Lemma ilock_ok s ip x : txn s V F ∅ → sb s = v → cache_ok v V live (icache s) → icache s !! ip = Some x → iref x > 0 → ilocked x = false →
  runs (ilock true (Some ip)) s (λ _ s', txn s' V F ∅ ∧ sb s' = v ∧ icache s' = <[ip := set_ilock true (on_disk v V x)]> (icache s)).
Proof using Hv HV Hlive.
  intros Htx Hs Hc Hx Hp Hl. destruct (ck_live _ _ _ _ Hc _ _ Hx Hp) as (Hdev & Hlv & Hvalid). destruct (Hlive _ Hlv) as [Hr Hf Ht _ _].
  pose proof (lookup_lt_Some _ _ _ Hx) as Hlt. unfold ilock. eapply runs_bind, get_inode_ok; [done|]. rewrite bool_decide_eq_false_2 by lia.
  unfold lock_inode. eapply runs_bind, runs_bind, get_inode_ok; [done|]. rewrite Hl. apply runs_modify. cbv beta.
  set (s1 := mkfs _ _ _). assert (icache s1 !! ip = Some (set_ilock true x)) as Hx1 by (by apply list_lookup_insert_eq).
  eapply runs_bind, get_inode_ok; [exact Hx1|]. cbn [ivalid set_ilock]. assert (txn s1 V F ∅) as T1 by (by apply (txn_frame s)).
  destruct (ivalid x) eqn:Ev.
  - apply runs_ret. split; [done|]. split; [done|]. simpl. by rewrite (Hvalid eq_refl).
  - eapply runs_bind, runs_gets. replace (sb s1) with v by done. cbn [idev inum set_ilock]. rewrite Hdev.
    destruct (inode_block v Hv x V HV Hr) as [Hb [Hbl _]].
    eapply open_block; [exact T1|exact Hb|set_solver|by rewrite size_empty; lia|]. intros i s2 T2 Ho2 F2.
    eapply runs_bind, runs_lift; [by apply load_dinode_ok|].
    assert (decode (slice (V !!! IBLOCK (inum x) v) (Z.to_nat (dinode_off (inum (set_ilock true x)))) 64) (set_ilock true x) = set_ilock true (on_disk v V x)) as Ed by done.
    rewrite Ed. eapply runs_bind, runs_modify. cbv beta. rewrite (fr_icache _ _ _ F2).
    set (s3 := mkfs _ _ _). eapply (close_block s3 V F ({[IBLOCK (inum x) v]} ∪ ∅)); [by apply (txn_frame s2)|exact Hb|exact Ho2|].
    intros s4 T4 F4. rewrite back_out in T4 by set_solver. eapply runs_bind, runs_modify. cbv beta.
    rewrite bool_decide_eq_false_2; [|by apply Ht]. apply runs_ret. split; [by apply (txn_frame s4)|]. simpl.
    rewrite (fr_sb _ _ _ F4), (fr_icache _ _ _ F4). simpl. rewrite (fr_sb _ _ _ F2). split; [done|]. by rewrite !list_insert_insert_eq.
Qed.

Lemma iput_kept s ip y : icache s !! ip = Some y → ilocked y = false → (ivalid y = true → inlink y = 0 → iref y ≠ 1) →
  iput true ip s = Ok (tt, mkfs (fl s) (sb s) (<[ip := set_iref (iref y - 1) (set_ilock false y)]> (icache s))).
Proof using.
  intros Hy Hl Hn. pose proof (lookup_lt_Some _ _ _ Hy) as Hlt. unfold iput, lock_inode, upd_inode, mbind, M_bind, get_inode, put_inode, modify.
  rewrite Hy, Hl. cbn [icache fl sb]. rewrite list_lookup_insert_eq by done. cbn [ivalid inlink iref set_ilock].
  assert (∀ a : M fstate unit, (if ivalid y && bool_decide (inlink y = 0) then if bool_decide (iref y = 1) then a else mret tt else mret tt) = mret tt) as ->.
  { intros a. destruct (ivalid y); [|done]. cbn [andb]. destruct (decide (inlink y = 0)) as [H0|H0]; [|by rewrite (bool_decide_eq_false_2 _ H0)].
    rewrite (bool_decide_eq_true_2 _ H0), bool_decide_eq_false_2; [done|by apply Hn]. }
  cbn [mret M_ret icache fl sb]. rewrite list_lookup_insert_eq by done. cbn [icache fl sb]. rewrite list_insert_insert_eq, list_lookup_insert_eq by done.
  rewrite ?list_insert_insert_eq. cbn. rewrite ?list_insert_insert_eq. done.
Qed.
Lemma iput_ok s ip y : icache s !! ip = Some y → ilocked y = false → (ivalid y = true → inlink y ≠ 0) →
  iput true ip s = Ok (tt, mkfs (fl s) (sb s) (<[ip := set_iref (iref y - 1) (set_ilock false y)]> (icache s))).
Proof using. intros Hy Hl Hn. apply iput_kept; [done..|]. intros Hva H0. by apply Hn in Hva. Qed.
Lemma iunlockput_ok s ip y : icache s !! ip = Some y → ilocked y = true → iref y > 0 → inlink y ≠ 0 →
  iunlockput true ip s = Ok (tt, mkfs (fl s) (sb s) (<[ip := set_iref (iref y - 1) (set_ilock false y)]> (icache s))).
Proof using.
  intros Hy Hl Hp Hn. pose proof (lookup_lt_Some _ _ _ Hy) as Hlt. unfold iunlockput.
  rewrite (bind_ok _ _ _ tt (mkfs (fl s) (sb s) (<[ip := set_ilock false y]> (icache s)))).
  - rewrite (iput_ok _ ip (set_ilock false y)); [|by apply list_lookup_insert_eq|done|done]. simpl. by rewrite list_insert_insert_eq.
  - unfold iunlock, mbind, M_bind, get_inode. rewrite Hy, Hl, bool_decide_eq_false_2 by lia. done.
Qed.

(** ** The loop of [namex] *)
Definition resolved (l : list inode) (held : Z) (target : option Z) (r : option nat) (s' : fstate) : Prop :=
  txn s' V F ∅ ∧ sb s' = v ∧ cache_ok v V live (icache s') ∧ unlocked (icache s') ∧
  match target with
  | Some t => ∃ ip y, r = Some ip ∧ icache s' !! ip = Some y ∧ inum y = t ∧ iref y > 0
  | None => r = None
  end ∧
  ∀ n, count (icache s') n = count l n - one n held + (match target with Some t => one n t | None => 0 end).

(** What the code has in the cache while inode [ip] is locked. *)
Section locked.
Context (l : list inode) (ip : nat) (x : inode) (Hc : cache_ok v V live l) (Hu : unlocked l) (Hx : l !! ip = Some x) (Hp : iref x > 0).
#[local] Abbreviation Y := (set_ilock true (on_disk v V x)).

Lemma locked_disk : on_disk v V Y = Y ∧ set_ilock false Y = on_disk v V x ∧ on_disk v V (on_disk v V x) = on_disk v V x.
Proof using Hc Hu Hx Hp.
  assert (ilocked x = false) as Hl by (by eapply Hu). split; [done|]. split; [|done].
  unfold on_disk, decode. simpl. by rewrite Hl.
Qed.
Lemma locked_cache : cache_ok v V live (<[ip := Y]> l) ∧ (∀ n, count (<[ip := Y]> l) n = count l n) ∧ nvacant (<[ip := Y]> l) = nvacant l.
Proof using Hc Hu Hx Hp. by apply (cache_same v V live l ip x). Qed.
Lemma unlocked_cache : cache_ok v V live (<[ip := on_disk v V x]> l) ∧ (∀ n, count (<[ip := on_disk v V x]> l) n = count l n) ∧
  nvacant (<[ip := on_disk v V x]> l) = nvacant l ∧ unlocked (<[ip := on_disk v V x]> l).
Proof using Hc Hu Hx Hp.
  destruct (cache_same v V live l ip x (on_disk v V x) Hc Hx) as (A & B & C); [done..|]. split; [done|]. split; [done|]. split; [done|].
  intros i y [(<- & <- & _)|[_ Hy]]%list_lookup_insert_Some; [by apply (Hu ip x)|by eapply Hu].
Qed.

Lemma node : node_ok live (inum x) ∧ idev x = ROOTDEV.
Proof using Hlive Hc Hx Hp. destruct (ck_live _ _ _ _ Hc _ _ Hx Hp) as (A & B & _). split; [by apply Hlive|done]. Qed.

(** Dropping the reference after the lock. *)
Lemma drop_locked s : icache s = <[ip := Y]> l → txn s V F ∅ → sb s = v →
  ∃ s', iunlockput true ip s = Ok (tt, s') ∧ txn s' V F ∅ ∧ sb s' = v ∧ cache_ok v V live (icache s') ∧ unlocked (icache s') ∧
    ∀ n, count (icache s') n = count l n - one n (inum x).
Proof using Hlive Hc Hu Hx Hp.
  intros Hic Htx Hs. pose proof (lookup_lt_Some _ _ _ Hx) as Hlt. destruct node as [[_ _ _ Hlink _] _]. destruct locked_disk as (_ & El & _).
  assert (icache s !! ip = Some Y) as Hy by (rewrite Hic; by apply list_lookup_insert_eq).
  pose proof (iunlockput_ok s ip Y Hy eq_refl Hp Hlink) as Hr. rewrite El in Hr. rewrite Hic, list_insert_insert_eq in Hr.
  eexists. split; [exact Hr|]. split; [by apply (txn_frame s)|]. split; [done|]. cbn [icache].
  destruct unlocked_cache as (A & B & _ & D). assert (<[ip := on_disk v V x]> l !! ip = Some (on_disk v V x)) as Hy' by (by apply list_lookup_insert_eq).
  destruct (cache_drop v V live _ ip _ A Hy' Hp) as (A' & B' & _). cbv zeta in A', B'. rewrite list_insert_insert_eq in A', B'.
  split; [exact A'|]. split; [|intros n; rewrite B', B; done].
  intros i y [(<- & <- & _)|[_ Hi]]%list_lookup_insert_Some; [by apply (Hu ip x)|by eapply Hu].
Qed.

(** What of the free entries is ours: an entry of which we have the only reference. *)
Definition ours (y : inode) : Z := if decide (iref y = 1) then 1 else 0.

(** Taking the next inode and dropping the locked one. *)
Lemma step_locked s num j l2 : icache s = l2 → txn s V F ∅ → sb s = v → got v V live (<[ip := Y]> l) num j l2 →
  ∃ s' z, iunlockput true ip s = Ok (tt, s') ∧ txn s' V F ∅ ∧ sb s' = v ∧ cache_ok v V live (icache s') ∧ unlocked (icache s') ∧
    icache s' !! j = Some z ∧ inum z = num ∧ iref z > 0 ∧ nvacant (icache s') + ours z = nvacant l + ours x ∧
    ∀ n, count (icache s') n = count l n - one n (inum x) + one n num.
Proof using Hlive Hc Hu Hx Hp.
  intros Hic Htx Hs [G1 G2 G3 (w & z & Hw & Hz & Gn & Gd & Gp & Gl & Gc)]. pose proof (lookup_lt_Some _ _ _ Hx) as Hlt.
  destruct node as [[_ _ _ Hlink _] _]. destruct locked_cache as (_ & LB & LC).
  assert (∃ y, l2 !! ip = Some y ∧ y = (if decide (j = ip) then set_iref (iref x + 1) Y else Y) ∧ on_disk v V y = y) as (y & Hy & Ey & Edy).
  { destruct (decide (j = ip)) as [->|Hne].
    - rewrite list_lookup_insert_eq in Hw by done. injection Hw as <-. exists z. split; [done|].
      destruct Gc as [(_ & -> & _)|(H0 & _)]; [done|]. change (iref x = 0) in H0. lia.
    - exists Y. split; [|done]. rewrite G3 by done. by apply list_lookup_insert_eq. }
  assert (iref y > 0 ∧ ilocked y = true ∧ inum y = inum x ∧ inlink y ≠ 0) as (Yp & Yl & Yn & Yk).
  { rewrite Ey. destruct (decide (j = ip)); simpl; (split; [lia|]); (split; [done|]); (split; [done|exact Hlink]). }
  assert (icache s !! ip = Some y) as Hy' by (by rewrite Hic).
  pose proof (iunlockput_ok s ip y Hy' Yl Yp Yk) as Hr. rewrite Hic in Hr.
  (* the cache as the unlock and the drop leave it *)
  destruct (cache_same v V live l2 ip y (set_ilock false y) G1 Hy) as (A1 & B1 & C1); [done..| |].
  { intros Hvy _. unfold on_disk, decode in *. destruct y; simpl in *. by injection Edy as <- <- <- <- <- <- <-. }
  assert (<[ip := set_ilock false y]> l2 !! ip = Some (set_ilock false y)) as Hl3 by (apply list_lookup_insert_eq; by eapply lookup_lt_Some).
  destruct (cache_drop v V live _ ip _ A1 Hl3 Yp) as (A2 & B2 & C2). cbv zeta in A2, B2, C2. rewrite list_insert_insert_eq in A2, B2, C2.
  cbn [iref inum set_ilock] in A2, B2, C2. set (y3 := set_iref (iref y - 1) (set_ilock false y)) in *.
  eexists _, (if decide (j = ip) then y3 else z). split; [exact Hr|]. split; [by apply (txn_frame s)|]. split; [done|]. cbn [icache].
  split; [exact A2|]. split.
  { intros i y' [(<- & <- & _)|[Hne Hi]]%list_lookup_insert_Some; [done|]. destruct (decide (i = j)) as [->|Hij].
    - rewrite Hz in Hi. injection Hi as <-. rewrite Gl. rewrite list_lookup_insert_ne in Hw by done. by eapply Hu.
    - rewrite G3 in Hi by done. rewrite list_lookup_insert_ne in Hi by done. by eapply Hu. }
  assert (∀ n, one n (inum y) = one n (inum x)) as Eo by (intros n; by rewrite Yn).
  assert (∀ n, count (<[ip := y3]> l2) n = count l n - one n (inum x) + one n num) as Hcount by (intros n; rewrite B2, B1, G2, LB, Eo; lia).
  destruct (decide (j = ip)) as [->|Hne].
  - rewrite list_lookup_insert_eq by (by eapply lookup_lt_Some). rewrite list_lookup_insert_eq in Hw by done. injection Hw as <-.
    split; [done|]. assert (z = y) as Ezy by congruence. split; [change (inum y = num); rewrite <- Ezy; exact Gn|].
    assert (iref y = iref x + 1) as Eyr by (by rewrite Ey). assert (iref y3 = iref x) as E3 by (change (iref y - 1 = iref x); lia). split; [lia|]. split; [|exact Hcount].
    unfold ours. rewrite E3, C2, C1. destruct Gc as [(_ & _ & ->)|(H0 & _)]; [|change (iref x = 0) in H0; lia]. rewrite LC.
    rewrite Eyr. repeat case_decide; lia.
  - rewrite list_lookup_insert_ne by done. rewrite list_lookup_insert_ne in Hw by done. split; [done|]. split; [done|]. split; [done|]. split; [|exact Hcount].
    rewrite C2, C1. assert (iref y = iref x) as -> by (by rewrite Ey). unfold ours. pose proof (ck_ref _ _ _ _ Hc _ _ Hw).
    destruct Gc as [(Hwp & -> & ->)|(Hw0 & -> & ->)]; rewrite LC; simpl; repeat case_decide; lia.
Qed.
(** [nameiparent] stops at the locked directory. *)
Lemma stop_locked s : icache s = <[ip := Y]> l → txn s V F ∅ → sb s = v →
  ∃ s', iunlock (Some ip) s = Ok (tt, s') ∧ resolved l (inum x) (Some (inum x)) (Some ip) s'.
Proof using Hc Hu Hx Hp.
  intros I1 T1 S1. pose proof (lookup_lt_Some _ _ _ Hx) as Hlt. assert (icache s !! ip = Some Y) as HY by (rewrite I1; by apply list_lookup_insert_eq).
  exists (mkfs (fl s) (sb s) (<[ip := on_disk v V x]> l)). split.
  - unfold iunlock. rewrite (bind_ok _ _ s Y s) by (unfold get_inode; by rewrite HY).
    rewrite bool_decide_eq_false_2 by (change (iref Y) with (iref x); lia). change (ilocked Y) with true. cbn [negb orb]. unfold put_inode, modify.
    destruct locked_disk as (_ & El & _). rewrite El, I1, list_insert_insert_eq. done.
  - destruct unlocked_cache as (A & B & _ & D). split; [by apply (txn_frame s)|]. split; [done|]. split; [done|]. split; [done|]. split.
    + exists ip, (on_disk v V x). split; [done|]. split; [by apply list_lookup_insert_eq|done].
    + intros n. simpl. rewrite B. lia.
Qed.
(** The lookup in the locked directory: nothing, or a reference to what is there. *)
Lemma lookup_locked s nm : icache s = <[ip := Y]> l → txn s V F ∅ → sb s = v → itype (dnode v V (inum x)) = T_DIR → length nm = DIRSIZ → 2 ≤ nvacant l + ours x →
  match list_find (de_is (cname DIRSIZ nm)) (dirents (content (dnode v V (inum x)) V)) with
  | Some (_, d) => ∃ r j s', dirlookup true devread ip nm s = Ok (Some (j, r), s') ∧ txn s' V F ∅ ∧ sb s' = v ∧ got v V live (<[ip := Y]> l) (de_num d) j (icache s')
  | None => ∃ s', dirlookup true devread ip nm s = Ok (None, s') ∧ txn s' V F ∅ ∧ sb s' = v ∧ icache s' = <[ip := Y]> l
  end.
Proof using Hv HV Hlive Hc Hu Hx Hp.
  intros I1 T1 S1 HtD Hnl Hfree. destruct node as [[Nr Nf Nt Nl Nd] Hdev]. destruct (Nd HtD) as [N16 Nent]. pose proof (lookup_lt_Some _ _ _ Hx) as Hlt.
  assert (icache s !! ip = Some Y) as HY by (rewrite I1; by apply list_lookup_insert_eq).
  assert (file_ok v Y V) as HfY by (eapply file_ok_ext; [..|exact Nf]; done).
  assert (content Y V = content (dnode v V (inum x)) V) as HcY by (by apply content_ext).
  destruct (dirlookup_ok v Hv devread ip Y V F HV HfY HtD N16 nm s T1 HY ltac:(by apply named_length)) as (s2 & R2 & T2 & St2).
  assert (icache s2 = <[ip := Y]> l) as I2 by (by rewrite (sta_icache _ _ St2)). assert (sb s2 = v) as S2 by (by rewrite (sta_sb _ _ St2)).
  rewrite HcY in R2. destruct (list_find _ _) as [[k d]|] eqn:Hfind; cbn [lookup_result] in R2; [|by exists s2].
  apply list_find_Some in Hfind as (Hk & [Hd0 _] & _). pose proof (Nent d ltac:(by eapply list_elem_of_lookup_2) Hd0) as Hlive'.
  destruct locked_cache as (LA & LB & LC). destruct (iget_run ROOTDEV (de_num d) s2) as [(j & l2 & Hsp & Hg)|(_ & Hno & _)].
  - rewrite (bind_ok _ _ _ _ _ Hg) in R2. rewrite I2 in Hsp. pose proof (cache_iget v V live _ _ _ _ LA Hlive' Hsp) as Hgot.
    eexists _, j, _. split; [exact R2|]. split; [by apply (txn_frame s2)|]. done.
  - exfalso. rewrite I2 in Hno. apply list_find_None in Hno. rewrite Forall_forall in Hno. assert (nvacant (<[ip := Y]> l) = 0) as H0.
    { apply tally_zero. intros y Hy. unfold vacant. rewrite decide_False; [done|]. by apply Hno. }
    rewrite LC in H0. unfold ours in Hfree. case_decide; lia.
Qed.
End locked.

▬▬▬▬▬▬

WHAT THE TASK ASKS:
Copy out only the lines running from the beginning of the data to the line with "set (s1 := mkfs", both ends included.

ANSWER BOX:
Lemma ilock_ok s ip x : txn s V F ∅ → sb s = v → cache_ok v V live (icache s) → icache s !! ip = Some x → iref x > 0 → ilocked x = false →
  runs (ilock true (Some ip)) s (λ _ s', txn s' V F ∅ ∧ sb s' = v ∧ icache s' = <[ip := set_ilock true (on_disk v V x)]> (icache s)).
Proof using Hv HV Hlive.
  intros Htx Hs Hc Hx Hp Hl. destruct (ck_live _ _ _ _ Hc _ _ Hx Hp) as (Hdev & Hlv & Hvalid). destruct (Hlive _ Hlv) as [Hr Hf Ht _ _].
  pose proof (lookup_lt_Some _ _ _ Hx) as Hlt. unfold ilock. eapply runs_bind, get_inode_ok; [done|]. rewrite bool_decide_eq_false_2 by lia.
  unfold lock_inode. eapply runs_bind, runs_bind, get_inode_ok; [done|]. rewrite Hl. apply runs_modify. cbv beta.
  set (s1 := mkfs _ _ _). assert (icache s1 !! ip = Some (set_ilock true x)) as Hx1 by (by apply list_lookup_insert_eq).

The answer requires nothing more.